How does the data below read from its first line through the line containing "store the message. *)"? Print those lines exactly.

**PROVIDED RECORDS**
□ □ □ □ □

(* ===== verification/Reception.v ===== *)
(** Reception: what is done with a received message (src/src/receive_imf.rs, add_parts and
    receive_imf_inner): changes of the chat, of its timer, of other messages, and the rows that
    store the message. *)
From S2P Require Import Prelude Monad Ids Params Membership ContactTools Headers MsgTable.
From S2P Require Import Db Contacts Recipients GroupChanges Simplify LoginParam Config Sync ChatDb.
From S2P Require Import Verification SecureJoin ChatAssign.

(** ** Data *)

(** [struct ReceivedMsg]. *)
Record ReceivedMsg := {
  rm_chat_id : ChatId;
  rm_state : MessageState;
  rm_hidden : bool;
  rm_sort_timestamp : Z;
  rm_msg_ids : list N;
  rm_needs_delete_job : bool
}.

(** What other components do with a received message: reactions, calls, the peers and topics of
    mini apps, locations, unarchiving, the texts of info messages, and what [receive_imf_inner] does
    once the message is stored and its sender noted as seen (locations, sync items, status updates,
    avatar and footer of the sender, receipts, events). *)
Class Neighbours := {
  set_msg_reaction : str -> ChatId -> ContactId -> Z -> str -> bool -> C unit;
  handle_call_msg : MsgId -> InMime -> ContactId -> C unit;
  add_gossip_peer_from_header : MsgId -> str -> C unit;
  insert_topic_stub : MsgId -> str -> C unit;
  maybe_set_logging_xdc : Viewtype -> ChatId -> option str -> MsgId -> C unit;
  stop_logging_xdc : MsgId -> C unit;
  delete_poi : N -> C unit;
  unarchive_if_not_muted : ChatId -> MessageState -> C unit;
  after_reception : InMime -> ReceivedMsg -> ContactId -> bool -> C unit;
  info_str : info_text -> str;
  ephemeral_timer_changed : Z -> ContactId -> str;
  msg_location_enabled_by : ContactId -> str
}.

(** ** Messages *)

(** [Message::get_showpadlock]. *)
Definition get_showpadlock (r : msg_row) : bool :=
  negb (default 0%Z (get_int (load_params (m_param r)) Param.GuaranteeE2ee) =? 0)%Z
  || (m_from_id r =? DEVICE)%N.

(** [Viewtype::has_file] and the numbers of the types. *)
Definition has_file (t : Viewtype) : bool :=
  match t with
  | Viewtype.Unknown | Viewtype.Text | Viewtype.Call => false
  | _ => true
  end.

Definition viewtype_to_i64 (t : Viewtype) : Z :=
  match t with
  | Viewtype.Unknown => 0 | Viewtype.Text => 10 | Viewtype.Image => 20 | Viewtype.Gif => 21
  | Viewtype.Sticker => 23 | Viewtype.Audio => 40 | Viewtype.Voice => 41 | Viewtype.Video => 50
  | Viewtype.File => 60 | Viewtype.Call => 71 | Viewtype.Webxdc => 80 | Viewtype.Vcard => 90
  end%Z.

(** [Params::apply_post_msg_metadata]. *)
Definition apply_post_msg_metadata (p : Params) (d : PostMsgMetadata) : Params :=
  let p := Params_set p Param.PostMessageFileBytes (print_N (pm_size d)) in
  let p := if bool_decide (pm_filename d = []) then p
           else Params_set p Param.Filename (pm_filename d) in
  let p := set_i64 p Param.PostMessageViewtype (viewtype_to_i64 (pm_viewtype d)) in
  let p := match pm_wh d with
           | Some (width, height) =>
               Params_set (Params_set p Param.Width (print_Z width)) Param.Height (print_Z height)
           | None => p
           end in
  match pm_duration d with
  | Some duration => Params_set p Param.Duration (print_Z duration)
  | None => p
  end.

Definition STATISTICS_BOT_EMAIL : str := lit "self_reporting@testrun.org".
Definition EDITED_PREFIX : str := [9999%N; 65039%N].

Section Reception.
Context `{!Platform, !Outside, !Json SyncItem, !Json EnteredLoginParam,
          !Json ConfiguredLoginParamJson, !Sending, !Intake, !Neighbours}.

(** [chat::save_text_edit_to_db]. *)
Definition save_text_edit_to_db (id : MsgId) (r : msg_row) (new_text : str) : C unit :=
  let param := set_int (load_params (m_param r)) Param.IsEdited 1 in
  exists_ <- gets (λ s, bool_decide (is_Some (msgs s !! id))) ;;
  when exists_
    (modify (λ s, upd_msg_txt (<[id := new_text]>)
                    (upd_msgs (alter (λ r, with_msg_param r (to_string param)) id) s))) ;;;
  emit_core (MsgsChanged (m_chat_id r) id).

(** [message::delete_msg_locally] and [delete_msgs_locally_done]. *)
Definition delete_msg_locally (id : MsgId) (r : msg_row) : C unit :=
  when (0 <? m_location_id r)%N (delete_poi (m_location_id r)) ;;;
  modify (λ s, upd_msg_txt (delete id) (upd_msgs (trash id true) s)) ;;;
  emit_core (MsgDeleted (m_chat_id r) id) ;;;
  when (bool_decide (m_type r = Viewtype.Webxdc)) (emit_core (WebxdcInstanceDeleted id)) ;;;
  stop_logging_xdc id.

Definition delete_msgs_locally_done (now : Z) (msg_ids : list N) (modified_chat_ids : gset N)
  : C unit :=
  for_each (ascending modified_chat_ids)
    (λ id, emit_core (MsgsChanged id 0) ;;; emit_core (ChatlistItemChanged id)) ;;;
  when (negb (bool_decide (msg_ids = [])))
    (emit_core (MsgsChanged 0 0) ;;; emit_core ChatlistChanged ;;;
     in_account (set_config_internal now Config.LastHousekeeping None)).
Lemma mid_exists_keeps mid : preserves (at_db P) (rfc724_mid_exists mid).
Proof. unfold rfc724_mid_exists. preserves_tac. Qed.
#[local] Hint Resolve mid_exists_keeps : preserves.

Lemma load_msg_keeps id : preserves (at_db P) (load_msg_optional id).
Proof. unfold load_msg_optional. preserves_tac. Qed.
#[local] Hint Resolve load_msg_keeps : preserves.

Lemma by_mids_keeps latest mids : preserves (at_db P) (by_mids latest mids).
Proof. revert latest. induction mids; intros latest; cbn [by_mids]; preserves_tac; done. Qed.

Lemma get_parent_message_keeps a b : preserves (at_db P) (get_parent_message a b).
Proof. apply by_mids_keeps. Qed.

Lemma get_by_id_keeps id : preserves (at_db P) (get_by_id id).
Proof. unfold get_by_id, get_by_id_optional. preserves_tac. Qed.
#[local] Hint Resolve get_by_id_keeps : preserves.

Lemma is_encrypted_keeps chat : preserves (at_db P) (is_encrypted chat).
Proof. unfold is_encrypted. preserves_tac. Qed.
#[local] Hint Resolve is_encrypted_keeps : preserves.

Lemma lookup_chat_by_reply_keeps m r : preserves (at_db P) (lookup_chat_by_reply m r).
Proof.
  unfold lookup_chat_by_reply, is_probably_private_reply, chat_contacts. preserves_tac.
Qed.
#[local] Hint Resolve lookup_chat_by_reply_keeps : preserves.

Lemma wants_trash_keeps now m mid : preserves (at_db P) (wants_trash now m mid).
Proof. unfold wants_trash, cant_decrypt_outgoing. preserves_tac. Qed.

Lemma completes_other_keeps m mid : preserves (at_db P) (completes_other m mid).
Proof. unfold completes_other. preserves_tac. Qed.

Lemma count_recipients_keeps addr l b n : preserves (at_db P) (count_recipients addr l b n).
Proof.
  revert b n. induction l as [|i l IH]; intros b n; cbn [count_recipients]; unfold is_self_addr;
    preserves_tac; apply IH.
Qed.
#[local] Hint Resolve count_recipients_keeps : preserves.
(* ===== verification/ReceptionSafety.v ===== *)
(** ReceptionSafety: where received messages end up (src/src/receive_imf.rs): a message that is not
    encrypted stays out of encrypted chats, other people's messages are not edited or deleted, the
    timer of a chat follows its members. *)
From stdpp Require Import sorting.
From S2P Require Import Prelude Monad Ids Params Membership ContactTools Headers MsgTable.
From S2P Require Import Db Contacts Recipients GroupChanges Simplify LoginParam Config Sync ChatDb.
From S2P Require Import Verification SecureJoin JoinTrust ChatAssign Reception ChatKinds.

(** ** Chats for messages without encryption *)

(** An ad-hoc group, a mailing list, a 1:1 chat whose contact has no key. *)
Definition open_chat (d : Context) (id : ChatId) : Prop :=
  match kind d id with
  | Some (Chattype.Group, g) => g = []
  | Some (Chattype.Mailinglist, _) => True
  | Some (Chattype.Single, _) =>
      ∃ c, is_Some (members d !! (id, c)) ∧ key_of d c = Some []
  | _ => False
  end.

#[export] Instance open_chat_closed id : GrowClosed (λ d, open_chat d id).
Proof.
  intros d d' [H1 H2 H3 _]. unfold open_chat. destruct (kind d id) as [[t g]|] eqn:E; [|done].
  rewrite (H1 _ _ E). destruct t; try done. intros (c & Hc & Hk). exists c. eauto.
Qed.

#[export] Instance key_closed c k : GrowClosed (λ d, key_of d c = Some k).
Proof. intros d d' H. apply H. Qed.

#[export] Instance kind_closed id k : GrowClosed (λ d, kind d id = Some k).
Proof. intros d d' H. apply H. Qed.

(** The tables: 1:1 chats and the reserved chats have no identifier, channels have one; the row of
    the user has no key. *)
Record tables_ok (d : Context) : Prop := {
  singles_unnamed : ∀ id g, kind d id = Some (Chattype.Single, g) → g = [];
  special_unnamed : ∀ id t g, chat_is_special id = true → kind d id = Some (t, g) → g = [];
  channels_named : ∀ id t g, kind d id = Some (t, g) →
    t ∈ [Chattype.OutBroadcast; Chattype.InBroadcast] → g ≠ [];
  self_keyless : key_of d SELF = Some [];
  contacts_apart : NoDup (c_id <$> contacts d);
  reserved_chat : ∃ id, chat_is_special id = true ∧ is_Some (kind d id)
}.

#[export] Instance tables_ok_closed : QuietClosed tables_ok.
Proof.
  intros d d' [H1 _ H3 H4] [T1 T2 T3 T4 T5 (i & T6 & T7)].
  split; [| | |by apply H3|by apply H4|exists i; by rewrite H1].
  - intros id g. rewrite H1. apply T1.
  - intros id t g. rewrite H1. apply T2.
  - intros id t g. rewrite H1. apply T3.
Qed.

#[export] Instance single_closed id c : GrowClosed (λ d, single_with d id c).
Proof.
  intros d d' [H1 H2 _ _] [Ht Hm]. destruct (chats d !! id) as [row|] eqn:E; simplify_eq/=.
  assert (kind d id = Some (Chattype.Single, ch_grpid row)) as Hk by (unfold kind; rewrite E; simpl; by rewrite Ht).
  split; [|by eapply H2]. apply H1 in Hk. unfold kind in Hk.
  destruct (chats d' !! id); simplify_eq/=. by f_equal.
Qed.

Lemma at_db_run {A} P (x : C A) s r s' :
  preserves (at_db P) x → x s = (r, s') → P (db s) → P (db s').
Proof. apply (preserves_run (at_db P)). Qed.

(** A fact about the database after an operation that keeps it: the run is [H], the fact [K]. *)
Ltac carry_by tac P H K :=
  let K' := fresh in
  pose proof (λ Hp, at_db_run P _ _ _ _ Hp H K) as K'; cbv beta in K';
  (match type of K' with ?A → _ =>
     let HA := fresh in assert (HA : A) by tac; specialize (K' HA); clear HA end);
  clear K; rename K' into K.
Ltac carry P H K := carry_by preserves_tac P H K.

(** The state is only read. *)
Ltac ro H := unfold ret, fail, gets, ensure_or in H; cbv beta iota in H.

Lemma ensure_run b c x c' : ensure b c = (Ok x, c') → b = true ∧ c' = c.
Proof. by destruct b; intros [= <- <-]. Qed.

Section Open.
Context {PF : Platform} {OS : Outside} {JS : Json SyncItem} {JE : Json EnteredLoginParam}
  {JC : Json ConfiguredLoginParamJson} {SD : Sending} {IN : Intake} {IO : IntakeOk}.

Lemma load_from_db_run id s chat s' :
  in_db (load_from_db id) s = (Ok chat, s') →
  db s' = db s ∧ chat_id chat = id ∧ kind (db s) id = Some (chat_typ chat, chat_grpid chat).
Proof.
  unfold in_db, load_from_db, kind. destruct (chats (db s) !! id) as [row|]; [|done].
  intros [= <- <-]. done.
Qed.

Lemma single_open d id c : single_with d id c → key_of d c = Some [] → open_chat d id.
Proof.
  intros [H1 H2] Hk. unfold open_chat, kind.
  destruct (chats d !! id) as [row|]; simplify_eq/=. rewrite H1. eauto.
Qed.

(** A chat that is not encrypted. *)
Lemma unencrypted_open chat s s' :
  kind (db s) (chat_id chat) = Some (chat_typ chat, chat_grpid chat) →
  is_encrypted chat s = (Ok false, s') → s' = s ∧ open_chat (db s) (chat_id chat).
Proof.
  intros Hk. unfold is_encrypted, open_chat. rewrite Hk. destruct (is_self_talk chat); [done|].
  destruct (chat_typ chat); run_se; try done.
  - destruct (head (chat_rows (chat_id chat) s)) as [c|] eqn:E; simpl; [|done].
    unfold key_of, row_of. destruct (find_contact _ (db s)) as [r|] eqn:F; [|done].
    intros [= H <-]. split; [done|]. exists c. rewrite F. simpl. split.
    + apply head_Some_elem_of in E. unfold chat_rows in E.
      rewrite merge_sort_Permutation in E. apply list_elem_of_omap in E as ([i x] & Hin & Hx).
      simpl in Hx. destruct (N.eqb_spec i (chat_id chat)) as [->|]; [|done]. simplify_eq.
      by apply elem_of_dom, elem_of_elements.
    + apply orb_false_iff in H as [H%negb_false_iff%bool_decide_eq_true _]. by rewrite H.
  - intros [= H%negb_false_iff%bool_decide_eq_true <-]. by rewrite H.
  - by intros [= <-].
Qed.
Definition sample_signup : Signup :=
  {| post_empty := λ _, None; parse_created := λ _, None; sample_username := lit "ab12cd34e";
     sample_password := lit "pw" |}.

(** Identifiers of eleven characters; two drawn in a row differ. *)
Definition invite_outside : Outside :=
  {| stock_str := λ _, []; random_id := λ n, lit (if Nat.even n then "abcdefghijk" else "lmnopqrstuv");
     random_uuid := λ n, print_N (N.of_nat n); key_addresses := λ _, None;
     generated_fingerprint := hex alice_fp |}.

(** Alice has the group 20. *)
Definition chess_club : chat_row :=
  {| ch_type := Chattype.Group; ch_name := lit "Chess club"; ch_grpid := lit "chessclub-1";
     ch_param := []; ch_created_timestamp := 1 |}.

Definition inviting_alice : Core :=
  upd_db (set_chats (<[20%N := chess_club]>))
    (upd_account (Config.upd_tokens (λ _, [])) alice).

Section InvitationWitnesses.
#[local] Instance PF : Platform := sample_platform.
#[local] Instance OS : Outside := invite_outside.
#[local] Instance UR : Urls := sample_urls.
#[local] Instance SU : Signup := sample_signup.
#[local] Instance SD : Sending := sample_sending.
#[local] Instance RD : Rendering := sample_rendering.
#[local] Instance WO : World :=
  {| w_provider_data := []; w_oauth2_addr := λ _ _, None; w_read_url := λ _ _, None;
     w_xml_events := λ _, []; w_percent_encode := λ s, s; w_connect := λ _, None |}.
#[local] Instance JS : Json SyncItem := opaque_json _.
#[local] Instance JE : Json EnteredLoginParam := opaque_json _.
#[local] Instance JC : Json ConfiguredLoginParamJson := opaque_json _.
#[local] Instance JN : Json unit := opaque_json _.
#[local] Instance JQ : Json QrInvite := opaque_json _.

#[local] Instance sample_coding : CodingOk sample_encode.
Proof.
  split.
  - apply sample_decode_encode.
  - intros s. unfold sample_encode. induction s as [|c s IH]; [constructor|].
    rewrite bind_cons. apply list.Forall_app. split; [|exact IH].
    constructor; [tauto|]. apply list.Forall_app. split; [|by repeat constructor; tauto].
    eapply list.Forall_impl; [apply print_N_digits|]. intros d. unfold is_digit, is_base64url. intros ->.
    left. by rewrite !orb_true_r.
  - done.
  - unfold upper_fixes_capitals. done.
Defined.

Lemma alice_inviting : inviting_account alice_fp (lit "alice@x.org") (Some 20%N) inviting_alice.
Proof.
  split.
  - split; [|by left]. apply list.Forall_replicate. by vm_compute.
  - reflexivity.
  - reflexivity.
  - split; by vm_compute.
  - split; [split|split|]; vm_compute; try done; by intros ?%elem_of_nil.
  - intros n. unfold random_id. simpl. by destruct (Nat.even n).
  - constructor.
  - intros id row [= <-] Hr. change (chats (db inviting_alice)) with
      (<[20%N := chess_club]> (chats (db alice))) in Hr. rewrite lookup_insert_eq in Hr.
    by injection Hr as <-.
Defined.

Lemma bob_stranger : stranger (lit "alice@x.org") alice_fp (bob []).
Proof.
  split.
  - split; [apply (bool_decide_unpack _); by vm_compute|by repeat constructor; vm_compute|].
    simpl. intros r r' Hr Hr'. rewrite !elem_of_cons, elem_of_nil in Hr, Hr'.
    destruct_or?; subst; try done; intros E _; by vm_compute in E.
  - by vm_compute.
  - exists (hex bob_fp). split; [done|]. by vm_compute.
  - by vm_compute.
Defined.

Definition alice_link : str :=
  match (get_securejoin_qr sample_encode 100 (Some 20%N) inviting_alice).1 with
  | Ok link => link
  | Err _ => []
  end.

Definition alice_invited : Core := (get_securejoin_qr sample_encode 100 (Some 20%N) inviting_alice).2.

Lemma invitation_arrives_witness :
  get_securejoin_qr sample_encode 100 (Some 20%N) inviting_alice = (Ok alice_link, alice_invited)
  ∧ ∃ i s', check_qr (NodeAddr := unit) alice_link (bob [])
      = (Ok (Qr.AskVerifyGroup i (lit "Chess club") (lit "chessclub-1")), s')
    ∧ i_fingerprint i = alice_fp.
Proof.
  assert (E : get_securejoin_qr sample_encode 100 (Some 20%N) inviting_alice
    = (Ok alice_link, alice_invited)) by (vm_compute; reflexivity).
  split; [exact E|].
  destruct (invitation_arrives (NodeAddr := unit) sample_encode 100 200 (Some 20%N) inviting_alice
    alice_link alice_invited alice_fp (lit "alice@x.org") (bob []) E alice_inviting bob_stranger)
    as (i & invite & s' & H & Hf & _).
  exists i, s'. split; [exact H|exact Hf].
Defined.
(** What the code takes from Rust's [f64] and the crates chrono and quick_xml: printing and parsing
    numbers, printing and parsing times (printing panics beyond the years it can represent), and the
    stream of events of an XML text, trimmed. *)
Class Geo := {
  f64 : Type;
  zero_f64 : f64;
  is_zero : f64 -> bool;
  parse_f64 : str -> option f64;
  print_f64 : f64 -> str;
  format_utc : Z -> option str;
  parse_utc : str -> option Z;
  xml_events : str -> reader
}.

Section Kml.
Context `{!Platform, !Geo}.

(** [struct Location]. *)
Record Location := {
  location_id : N;
  latitude : f64;
  longitude : f64;
  accuracy : f64;
  timestamp : Z;
  contact_id : ContactId;
  msg_id : N;
  chat_id : ChatId;
  marker : option str;
  independent : N
}.

Definition Location_new : Location :=
  {| location_id := 0; latitude := zero_f64; longitude := zero_f64; accuracy := zero_f64;
     timestamp := 0; contact_id := 0; msg_id := 0; chat_id := 0; marker := None; independent := 0 |}.

Definition with_timestamp (t : Z) (l : Location) : Location :=
  {| location_id := location_id l; latitude := latitude l; longitude := longitude l;
     accuracy := accuracy l; timestamp := t; contact_id := contact_id l; msg_id := msg_id l;
     chat_id := chat_id l; marker := marker l; independent := independent l |}.

Definition with_position (lat lon : f64) (l : Location) : Location :=
  {| location_id := location_id l; latitude := lat; longitude := lon; accuracy := accuracy l;
     timestamp := timestamp l; contact_id := contact_id l; msg_id := msg_id l; chat_id := chat_id l;
     marker := marker l; independent := independent l |}.
(* ===== verification/LocationStream.v ===== *)
(** LocationStream: what location streaming guarantees: the locations that are sent arrive, none is
    left out, none leaves the device when the user does not stream, and the loop that sends them
    neither spins nor oversleeps. *)
From stdpp Require Import sorting.
From S2P Require Import Prelude Monad Ids ContactTools LoginParam Autoconfig Config Location.

(** ** XML

    A document as the sequence of its tags and texts, and what a reader makes of it. *)
Inductive xml_item :=
| Open (name : str) (attributes : list (str * str))
| Close (name : str)
| Chars (text : str).

Definition print_item (i : xml_item) : str :=
  match i with
  | Open name attributes =>
      lit "<" ++ name ++ concat ((λ a, lit " " ++ a.1 ++ lit "=" ++ quoted a.2) <$> attributes) ++ lit ">"
  | Close name => lit "</" ++ name ++ lit ">"
  | Chars text => text
  end.

Definition item_event (i : xml_item) : option Event :=
  match i with
  | Open name attributes => Some (Start name ((λ a, Some (a.1, Some a.2)) <$> attributes))
  | Close name => Some (End_ name)
  | Chars text => if bool_decide (trim text = []) then None else Some (Text (Some (trim text)))
  end.

Definition is_alnum (c : char) : bool := is_digit c || ((65 <=? c) && (c <=? 90))%N || ((97 <=? c) && (c <=? 122))%N.

(** Names are letters and digits; values and texts need no escaping. *)
Definition plain_name (s : str) : bool := negb (bool_decide (s = [])) && forallb is_alnum s.
Definition plain_value (s : str) : bool :=
  forallb (λ c, negb (bool_decide (c ∈ [34; 38; 60; 62; 9; 10; 13]%N))) s.
Definition plain_text (s : str) : bool :=
  negb (bool_decide (s = [])) && forallb (λ c, negb (bool_decide (c ∈ [38; 60; 62; 13]%N))) s.

(** Tags are nested, and there is a tag between two texts. *)
Fixpoint well_formed (open : list str) (after_text : bool) (l : list xml_item) : bool :=
  match l with
  | [] => bool_decide (open = [])
  | Open name attributes :: l' =>
      plain_name name && forallb (λ a, plain_name a.1 && plain_value a.2) attributes
      && well_formed (name :: open) false l'
  | Close name :: l' =>
      match open with
      | name' :: open' => bool_decide (name = name') && well_formed open' false l'
      | [] => false
      end
  | Chars text :: l' => negb after_text && plain_text text && well_formed open true l'
  end.

Definition number_char (c : char) : bool := is_alnum c || bool_decide (c ∈ [43; 45; 46; 58]%N).

(** What Rust and the crates promise: numbers and times are read as they were printed, with the
    characters one expects; a well-formed document gives its events; lower case acts on ASCII as
    usual. *)
Class GeoOk `{!Platform, !Geo} : Prop := {
  parse_print_f64 x : parse_f64 (print_f64 x) = Some x;
  print_f64_chars x : forallb number_char (print_f64 x) = true;
  parse_format_utc t s : format_utc t = Some s → parse_utc s = Some t;
  format_utc_chars t s : format_utc t = Some s → forallb number_char s = true ∧ 19 ≤ length s;
  reads_items l : well_formed [] false l = true →
    xml_events (xml_declaration ++ concat (print_item <$> l)) = Some Other :: (Some <$> omap item_event l);
  lower_letters s : forallb is_alnum s = true → str_to_lowercase s = nocase <$> s
}.

(** ** Reading a document back *)

Section Reading.
Context {PF : Platform} {GE : Geo} {GO : GeoOk}.

Lemma alnum_not_space c : is_alnum c = true → is_whitespace c = false.
Proof.
  unfold is_alnum, is_digit, is_whitespace. rewrite !orb_true_iff, !andb_true_iff, !N.leb_le.
  intros H. apply not_true_is_false. rewrite !orb_true_iff, !andb_true_iff, !N.leb_le, !N.eqb_eq. lia.
Qed.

□ □ □ □ □

**EXERCISE RESULT**
(* ===== verification/Reception.v ===== *)
(** Reception: what is done with a received message (src/src/receive_imf.rs, add_parts and
    receive_imf_inner): changes of the chat, of its timer, of other messages, and the rows that
    store the message. *)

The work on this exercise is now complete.